Уже 12 дней принимаем пищевые добавки. Надо еще 6 дней. Врачи советуют пить больше воды. Так как летаем долго, образуются соли кальция и надо помогать им выводиться. В конце разговора спросили: «Как сон?» Ответили: «По всякому. Как на Земле бывает».

Наконец завершил расчет координат кольцевых образований в Кызыл-Кумах между Амударьей и Сырдарьей, сообщил их координаты и описание геологам. Они подтвердили наличие этих структур, но не знали, что они выглядят в виде куполообразных сводов с наплывами песка по периметру. Попросили более детально их дешифровать, так как уже сейчас там имеются рудники по добыче золота с месторождением Мурунтау и им хотелось бы понять особенности его строения и перспективу дальнейших поисков руды. Во время визуальных наблюдений часто используем фотоаппарат («Поляроид» для быстрой фиксации интересующего района и удобства привязки его на карте.

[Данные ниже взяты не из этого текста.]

(* ===== verification/RegistrarHolders.v ===== *)
(** * What the registrar's operations leave of a realm

    [rightful]: the requests the operations of [RegistrarPeople] make, each with what the
    operation has made sure of by then; [perform_kept]: whatever those requests keep, the
    operations keep.

    [no_operation_changes_holders]: whatever is asked for and in whatever order, nobody
    becomes or ceases to be a holder of a platform role, and the holders' accounts and links
    stay as they are.  [scope_confines_groups]: a realm token scoped to a group subtree
    leaves the groups outside of it, and who is in them, alone; [removal_ignores_the_scope]:
    except that removing a person takes them out of every group there is.
    [role_group_goes_with_its_parent]: the groups above a role's group are not guarded.

    [SmallKeycloak] is a Keycloak for which the laws hold, [RealmExample] a realm in it. *)

From S2P Require Import Prelude.
From S2P Require Import GoStrings.
From S2P Require Import GoUrl.
From S2P Require Import GoJson.
From S2P Require Import RegistrarGuard.
From S2P Require Import RegistrarPeople.

(** ** The requests *)

Definition names_in (body : option json) (P : string → Prop) (Q : list string → Prop) : Prop :=
  ∀ name paths, namedIn body = Ok (name, paths) → P name ∧ Q paths.

(** A group that was looked up: it is at the top, and inside the scope. *)
Definition found {A} (s : realm_state A) (r : Realm) (g : string) : Prop :=
  ∃ name, ks_groups s !! g = Some (String "/" name) ∧ contains_byte name "/" = false ∧ permits r name = true.

Inductive rightful {A} (removal : bool) (s : realm_state A) (r : Realm) (body : option json) : string → string → Prop :=
  | r_account method u rest : u ≠ "" → of_account rest → method ≠ "GET" → (method = "DELETE" → rest ≠ "") →
      rightful removal s r body method (admin (re_name r) (user_path u +:+ rest))
  | r_removed u : u ≠ "" → removal = true → rightful removal s r body "DELETE" (admin (re_name r) (user_path u))
  | r_users : names_in body (λ _, True) (Forall (λ p, permits r p = true)) → rightful removal s r body "POST" (admin (re_name r) "/users")
  | r_join u g : u ≠ "" → g ≠ "" → found s r g → rightful removal s r body "PUT" (admin (re_name r) (member_path u g))
  | r_leave u g : u ≠ "" → g ≠ "" → found s r g → rightful removal s r body "DELETE" (admin (re_name r) (member_path u g))
  | r_link u alias : u ≠ "" → rightful removal s r body "POST" (admin (re_name r) (link_path u (vouchingAliasPrefix +:+ alias)))
  | r_unlink u alias : u ≠ "" → rightful removal s r body "DELETE" (admin (re_name r) (link_path u (vouchingAliasPrefix +:+ alias)))
  | r_groups : names_in body (λ name, contains_byte name "/" = false ∧ permits r name = true) (λ _, True) →
      rightful removal s r body "POST" (admin (re_name r) "/groups")
  | r_group g : g ≠ "" → found s r g → names_in body (λ name, contains_byte name "/" = false ∧ permits r name = true) (λ _, True) →
      rightful removal s r body "PUT" (admin (re_name r) (group_path g))
  | r_drop g : g ≠ "" → found s r g → rightful removal s r body "DELETE" (admin (re_name r) (group_path g))
  | r_activation u : u ≠ "" → rightful removal s r body "POST" (activation_path (re_name r) u).
Lemma checkFields_None req got : checkFields req got = None → well_formed (st_fields req) got.
Proof.
  unfold checkFields. destruct (bool_decide _); [done|]. destruct (_ ++ _) as [|e errs] eqn:E; [|done]. intros _. apply app_nil in E as [Hu Hw]. apply fmap_nil_inv in Hu. constructor.
  - intros k [v Hv]. destruct (decide (k ∈ fd_key <$> st_fields req)) as [|Hk]; [done|]. exfalso.
    assert (k ∈ sort_strings (filter (λ k, k ∉ fd_key <$> st_fields req) (map_to_list got).*1)) as Hin.
    { unfold sort_strings. rewrite merge_sort_Permutation. apply list_elem_of_filter. split; [done|]. apply list_elem_of_fmap. exists (k, v). split; [done|by apply elem_of_map_to_list]. }
    rewrite Hu in Hin. by apply not_elem_of_nil in Hin.
  - intros f Hf. assert (wrong_field got f = None) as Hn.
    { destruct (wrong_field got f) as [e|] eqn:E; [|done]. assert (e ∈ omap (wrong_field got) (st_fields req)) as He by (apply list_elem_of_omap; eauto). rewrite Hw in He. by apply not_elem_of_nil in He. }
    unfold wrong_field in Hn. destruct (got !! fd_key f) as [v|]; [|done]. case_bool_decide as Ht; [|done]. cbn in Hn.
    exists v. split; [done|]. split; [done|]. destruct (_ && _) eqn:Em; [done|]. apply andb_false_iff in Em as [?%bool_decide_eq_false|?%bool_decide_eq_false]; lia.
Qed.

Section Caller.
Context {A W : Type} `{VaultLaws W} `{Rfc3339} (verify_token : string → A → A * result Identity) (check : checker) (sv : Server).
Local Open Scope act_scope.
Abbreviation st := (state A W).

Definition granted (p : Principal) (relation scope tenant : string) : Prop :=
  ∃ object, Object sv scope tenant = Some object ∧ CheckAs check (pr_user p) (pr_holder p) relation object = Ok true.
Definition zone_of (v : json) : result string := m ← as_object v; as_string (member m "name").
Definition zones_of (v : json) : result (bool * list string) :=
  m ← as_object v; success ← as_bool (member m "success"); zones ← as_list zone_of (member m "result"); Ok (success, zones).
(** [domain == zone || strings.HasSuffix(domain, "."+zone)]. *)
Definition covers (domain zone : string) : bool :=
  bool_decide (domain = zone) || bool_decide (is_Some (cut_prefix (String.rev domain) (String.rev ("." +:+ zone)))).
Definition lowered (name : string) : string := to_lower (trim_suffix name ".").
Definition cloudflareZoneProbe (kernelDomain token : string) : verdict :=
  let invalid e := Invalid e [] in
  if bool_decide (trim_space token = "") then invalid (Errorf "api-token is required" [])
  else if bool_decide (kernelDomain = "") then invalid (Errorf "cannot check the token: this cluster's kernel domain is not known to the custodian" [])
  else match web_get "https://api.cloudflare.com/client/v4/zones?per_page=50" (BearerToken (trim_space token)) with
  | BadURL e => invalid e
  | Unreachable e => invalid (Wrapf "could not reach the Cloudflare API: %w" [] e)
  | Answered status body =>
      if bool_decide (status = 401) || bool_decide (status = 403) then invalid (Errorf "the Cloudflare API rejected the api-token (HTTP %d)" [])
      else if negb (bool_decide (200 ≤ status ≤ 299)) then invalid (Errorf "the Cloudflare API answered HTTP %d listing zones" [])
      else match decoded_body zones_of body with
      | Err e => invalid (Wrapf "could not read the Cloudflare zone list: %w" [] e)
      | Ok (success, zones) =>
          if negb success then invalid (Errorf "the Cloudflare API reported the zone listing as unsuccessful" [])
          else if existsb (λ zone, bool_decide (lowered zone ≠ "") && covers (lowered kernelDomain) (lowered zone)) zones then Valid
          else invalid (Errorf "the api-token reaches Cloudflare but carries no zone covering %s (%d zone(s) visible to it)" [lowered kernelDomain])
      end
  end.

Definition Validate {C} `{Relay C} (fuel : nat) (v : EndpointValidator) (kind host : string) (fields : gmap string string) : verdict :=
  let field k := default "" (fields !! k) in
  if bool_decide (kind = "") || bool_decide (kind = "noop") then Valid
  else if bool_decide (kind = "oci-registry") then basicAuthProbe host "/v2/" (field "username") (field "password") "username" "password"
  else if bool_decide (kind = "git-https")
  then basicAuthProbe (trim_suffix host ".git") ".git/info/refs?service=git-upload-pack" (field "username") (field "token") "username" "token"
  else if bool_decide (kind = "oidc-discovery") then bearerProbe host (field "api-token") "api-token"
  else if bool_decide (kind = "smtp") then (smtpProbe (C := C) fuel (ev_relay v) fields).2
  else if bool_decide (kind = "cloudflare-dns") then cloudflareZoneProbe (ev_kernelDomain v) (field "api-token")
  else Invalid (Errorf "unknown validator type %q" [kind]) [].
End Http.

(** The relay of the Cluster claim; a port that is a number is cut to a whole one. *)
Definition clusterRelayResolver (clusters : option (list json)) : result (string * string) :=
  match clusters with
  | None => Err (Errorf "reading the Cluster claim: %w" [])
  | Some [] => Err (Errorf "this cluster has no Cluster claim to read the relay from" [])
  | Some (o :: _) =>
      Ok (nested_string o ["spec"; "mail"; "host"],
          match nested o ["spec"; "mail"; "port"] with
          | Some (JNum q) => pretty (Z.quot (QArith_base.Qnum (Qcanon.this q)) (Zpos (QArith_base.Qden (Qcanon.this q))))
          | Some (JStr p) => p
          | _ => ""
          end)
  end.

(** ** What goes over the wire *)

Definition in_the_clear : list smtp_line := [EHLO; HELO; STARTTLS; QUIT].

Section Wire.
Context {C : Type} `{Relay C} `{Unicode}.
Local Open Scope act_scope.
Abbreviation cl := (Client C).

(** Nothing but these is sent before the connection is secured. *)
Definition careful (c : cl) : Prop := ∀ line, (false, line) ∈ cl_sent c → line ∈ in_the_clear.
Definition guarded (c : cl) : Prop := careful c ∧ cl_tls c = true.

Lemma kept_from {A} I (m : act cl A) : (∀ c, I c → I (m c).1) → kept I m.
Proof. intros Hm c Hc. specialize (Hm c Hc). by destruct (m c) as [c' [a|e]]. Qed.
Lemma cmd_kept expect line : line ∈ in_the_clear → kept careful (cmd expect line).
Proof.
  intros Hl. apply kept_from. intros c Hc. unfold cmd. destruct (cl_closed c); [done|]. destruct (rl_exchange _ _ _) as [conn r]. unfold careful. cbn. intros l. rewrite elem_of_app, list_elem_of_singleton.
  intros [Hin|[= _ ->]]; [by apply Hc|done].
Qed.
Lemma cmd_guarded expect line : kept guarded (cmd expect line).
Proof.
  apply kept_from. intros c [Hc Ht]. unfold cmd. destruct (cl_closed c); [done|]. rewrite Ht. destruct (rl_exchange _ _ _) as [conn r]. split; [|done]. unfold careful. cbn. intros l.
  rewrite elem_of_app, list_elem_of_singleton. intros [Hin|[=]]. by apply Hc.
Qed.

(** Saying hello, securing and quitting keep what sending their lines keeps. *)
Section Polite.
Context (I : cl → Prop).
Context (Hline : ∀ expect line, line ∈ in_the_clear → kept I (cmd expect line)).
Context (Hext : ∀ ext, kept I (set_ext ext)) (Hset : ∀ e, kept I (set_hello e)) (Hclose : kept I close).

Lemma line_ehlo : EHLO ∈ in_the_clear.
Proof. by left. Qed.
Lemma ehlo_kept : kept I ehlo.
Proof. apply kept_bind; [apply Hline, line_ehlo|]. intros r. apply Hext. Qed.
Lemma hello_kept : kept I hello.
Proof.
  intros c Hc. unfold hello. destruct (cl_didHello c); [by destruct (cl_helloError c)|]. revert c Hc. apply kept_bind; [apply Hset|]. intros _. apply kept_bind; [apply kept_tried, ehlo_kept|].
  intros [_|e]; [apply kept_ret|]. apply kept_bind.
  - apply kept_tried, kept_bind; [apply Hext|]. intros _. apply kept_bind; [apply Hline; right; by left|]. intros r. apply kept_ret.
  - intros [_|e']; [apply kept_ret|]. apply kept_bind; [apply Hset|]. intros _. apply kept_fail.
Qed.
Lemma Quit_kept : kept I Quit.
Proof. apply kept_bind; [apply hello_kept|]. intros _. apply kept_bind; [apply Hline; do 3 right; by left|]. intros r. apply Hclose. Qed.
End Polite.

Lemma hello_careful : kept careful hello.
Proof. apply hello_kept; [apply cmd_kept|by intros ext c Hc|by intros e c Hc]. Qed.
Lemma Quit_careful : kept careful Quit.
Proof. apply Quit_kept; [apply cmd_kept|by intros ext c Hc|by intros e c Hc|by intros c Hc]. Qed.
Lemma hello_guarded : kept guarded hello.
Proof. apply hello_kept; [intros; apply cmd_guarded|by intros ext c Hc|by intros e c Hc]. Qed.
Lemma Quit_guarded : kept guarded Quit.
Proof. apply Quit_kept; [intros; apply cmd_guarded|by intros ext c Hc|by intros e c Hc|by intros c Hc]. Qed.

Lemma ignoring_kept {A} I (m : act cl A) : kept I m → kept I (ignoring m).
Proof. intros Hm. apply kept_from. intros c Hc. by apply (triple_left I m c). Qed.

Lemma auth_loop_guarded fuel a r : kept guarded (auth_loop fuel a r).
Proof.
  revert r. induction fuel as [|fuel IH]; intros r; cbn [auth_loop]; cbv zeta.
  all: match goal with |- kept _ (match ?n with _ => _ end) => destruct n as [[resp|]|e] end.
  all: try apply kept_ret; try apply kept_fail.
  2: { apply kept_bind; [apply cmd_guarded|done]. }
  all: apply kept_bind; [apply ignoring_kept, cmd_guarded|]; intros _; apply kept_bind; [apply ignoring_kept, Quit_guarded|]; intros _; apply kept_fail.
Qed.
Lemma authenticate_guarded fuel name a : kept guarded (authenticate fuel name a).
Proof.
  apply kept_bind; [apply hello_guarded|]. intros _. apply kept_bind; [by intros c Hc|]. intros tls. destruct (au_start a name tls) as [[mechanism initial]|e].
  - apply kept_bind; [apply cmd_guarded|]. intros r. apply auth_loop_guarded.
  - apply kept_bind; [apply ignoring_kept, Quit_guarded|]. intros _. apply kept_fail.
Qed.

(** A connection that counts as secured is. *)
Lemma StartTLS_guards (c c' : cl) res : careful c → StartTLS c = (c', res) → careful c' ∧ ∀ u, res = Ok u → cl_tls c' = true.
Proof.
  intros Hc. unfold StartTLS, act_bind at 1. pose proof (triple_left _ _ _ hello_careful Hc) as Hh. destruct (hello c) as [c2 [u2|e]]; [|by intros [= <- <-]]. cbn [fst] in Hh.
  unfold act_bind at 1. pose proof (triple_left _ _ _ (cmd_kept 220 STARTTLS ltac:(do 2 right; by left)) Hh) as Hs. destruct (cmd 220 STARTTLS c2) as [c3 [r|e]]; [|by intros [= <- <-]]. cbn [fst] in Hs.
  assert (guarded (secured c3).1) as Hg by done. unfold act_bind, secured. cbn [secured fst] in Hg.
  assert (kept guarded ehlo) as Hk by (apply ehlo_kept; [intros; apply cmd_guarded|by intros ext c0 Hc0]). pose proof (triple_left _ _ _ Hk Hg) as [He1 He2].
  destruct (ehlo _) as [c4 r4]. by intros [= <- <-].
Qed.
Lemma secure_guards port (c c' : cl) res : careful c → cl_tls c = bool_decide (port = "465") → secure port c = (c', res) → careful c' ∧ ∀ u, res = Ok u → cl_tls c' = true.
Proof.
  intros Hc Ht. unfold secure. destruct (bool_decide (port = "465")); [by intros [= <- <-]|]. unfold act_bind at 1, Extension, act_bind, tried.
  pose proof (triple_left _ _ _ hello_careful Hc) as Hh. destruct (hello c) as [c1 [u|e]]; [|by intros [= <- <-]]. cbn [fst] in Hh.
  destruct (match cl_ext c1 with None => false | Some m => bool_decide (is_Some (m !! "STARTTLS")) end); cbn [negb]; [|by intros [= <- <-]].
  unfold act_wrap. destruct (StartTLS c1) as [c2 r2] eqn:Es. apply StartTLS_guards in Es as [Hc2 Ht2]; [|done]. intros [= <- <-]. split; [done|]. intros u'. destruct r2; [|done]. intros _. by eapply Ht2.
Qed.

Lemma session_careful fuel addr host port user pass (c : cl) : careful c → cl_tls c = bool_decide (port = "465") → careful (smtp_session fuel addr host port user pass c).1.
Proof.
  intros Hc Ht. unfold smtp_session. unfold act_bind at 1 2, tried at 1. destruct (secure port c) as [c1 res] eqn:Es. apply secure_guards in Es as [Hc1 Ht1]; [|done|done].
  assert (∀ (m : act cl verdict), kept guarded m → ∀ c, guarded c → careful (let '(s', r) := m c in match r with Ok a => (ignoring Quit ;; ret a) s' | Err e => (s', Err e) end).1) as Hend.
  { intros m Hm c0 Hg. pose proof (triple_left _ _ _ Hm Hg) as Hg'. destruct (m c0) as [c2 [v|e]]; [|apply Hg']. unfold act_bind, ignoring, ret. cbn.
    apply (triple_left careful Quit), Hg'. apply Quit_careful. }
  destruct res as [u|e].
  - apply Hend; [|split; [done|by eapply Ht1]]. apply kept_bind; [apply kept_tried, authenticate_guarded|]. intros [u1|e1]; [apply kept_ret|].
    apply kept_bind; [apply kept_tried, authenticate_guarded|]. intros [u2|e2]; apply kept_ret.
  - unfold ret, act_bind, ignoring. cbn. apply (triple_left careful Quit); [apply Quit_careful|done].
Qed.
End Wire.

(** ** A relay that refuses PLAIN *)

Section Refused.
Context {C : Type} `{Relay C} `{Unicode}.
Context (Hquit : ∀ conn tls, ry_code <$> (rl_exchange conn tls QUIT).2 = Some 221).
Context (Hplain : ∀ conn tls initial, ∃ r, (rl_exchange conn tls (AUTH "PLAIN" initial)).2 = Some r ∧ ry_code r ≠ 235).
Abbreviation cl := (Client C).

(** What is known of the connection apart from what the server says. *)
Definition standing (c : cl) : bool * option error * bool * bool := (cl_didHello c, cl_helloError c, cl_closed c, cl_tls c).

Lemma cmd_standing expect line (c : cl) : standing (cmd expect line c).1 = standing c.
Proof. unfold cmd. destruct (cl_closed c) eqn:E; [done|]. destruct (rl_exchange _ _ _). unfold standing. cbn. by rewrite E. Qed.
Lemma ehlo_standing (c : cl) : standing (ehlo c).1 = standing c.
Proof. unfold ehlo, act_bind. pose proof (cmd_standing 250 EHLO c) as Hs. by destruct (cmd 250 EHLO c) as [c' [r|e]]. Qed.
Lemma hello_spec (c c' : cl) r : hello c = (c', r) →
  cl_didHello c' = true ∧ cl_closed c' = cl_closed c ∧ cl_tls c' = cl_tls c ∧ r = match cl_helloError c' with Some e => Err e | None => Ok tt end.
Proof.
  unfold hello. destruct (cl_didHello c) eqn:Ed; [by intros [= <- <-]|]. unfold act_bind at 1, set_hello at 1, act_bind at 1, tried at 1.
  set (c1 := mkClient _ _ _ _ _ _ _). pose proof (ehlo_standing c1) as He. destruct (ehlo c1) as [c2 [u|e]]; cbn [fst] in He.
  { unfold standing in He. cbn in He. injection He as Hd Hh Hc Ht. intros [= <- <-]. by rewrite Hh. }
  unfold act_bind at 1, tried, helo, act_bind at 1, set_ext. set (c3 := mkClient _ _ _ _ _ _ _). unfold act_bind at 1.
  assert (standing c3 = standing c1) as H3 by exact He. pose proof (cmd_standing 250 HELO c3) as Hs. rewrite H3 in Hs. clear H3. destruct (cmd 250 HELO c3) as [c4 [r4|e4]]; cbn [fst] in Hs; unfold standing in Hs; cbn in Hs; injection Hs as Hd Hh Hc Ht.
  - intros [= <- <-]. by rewrite Hh.
  - unfold act_bind, set_hello, fail. intros [= <- <-]. by cbn.
Qed.

Lemma Quit_closes (c : cl) : cl_didHello c = true → cl_helloError c = None → cl_closed c = false → cl_closed (Quit c).1 = true ∧ cl_didHello (Quit c).1 = true.
Proof.
  intros Hd Hh Hc. unfold Quit, act_bind at 1 3, hello. rewrite Hd, Hh. unfold act_bind, cmd. rewrite Hc. specialize (Hquit (cl_conn c) (cl_tls c)).
  destruct (rl_exchange _ _ _) as [conn [r|]]; [|done]. cbn in Hquit |- *. injection Hquit as Hq. rewrite (bool_decide_true _ Hq). cbn. by rewrite Hd.
Qed.

(** Nobody can be spoken to any more. *)
Definition lost (c : cl) : Prop := cl_didHello c = true ∧ (cl_closed c = true ∨ is_Some (cl_helloError c)).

Тихий океан. Смотрю атоллы Туамоту. Это живые коралловые рифы, которые напоминают тонкие светлые кольца разных очертаний: круглые, эллиптические, разбросанные по синеве океана. Насчитал их около двух десятков. В районе Мадагаскара и Сейшельских островов атоллы имеют форму корыт или надувных лодок, заполненных водой, выделяясь ее бирюзой на фоне океана-внутри атоллов мелководье, вода теплее, поэтому много растительности и планктона, а отсюда и цвет другой.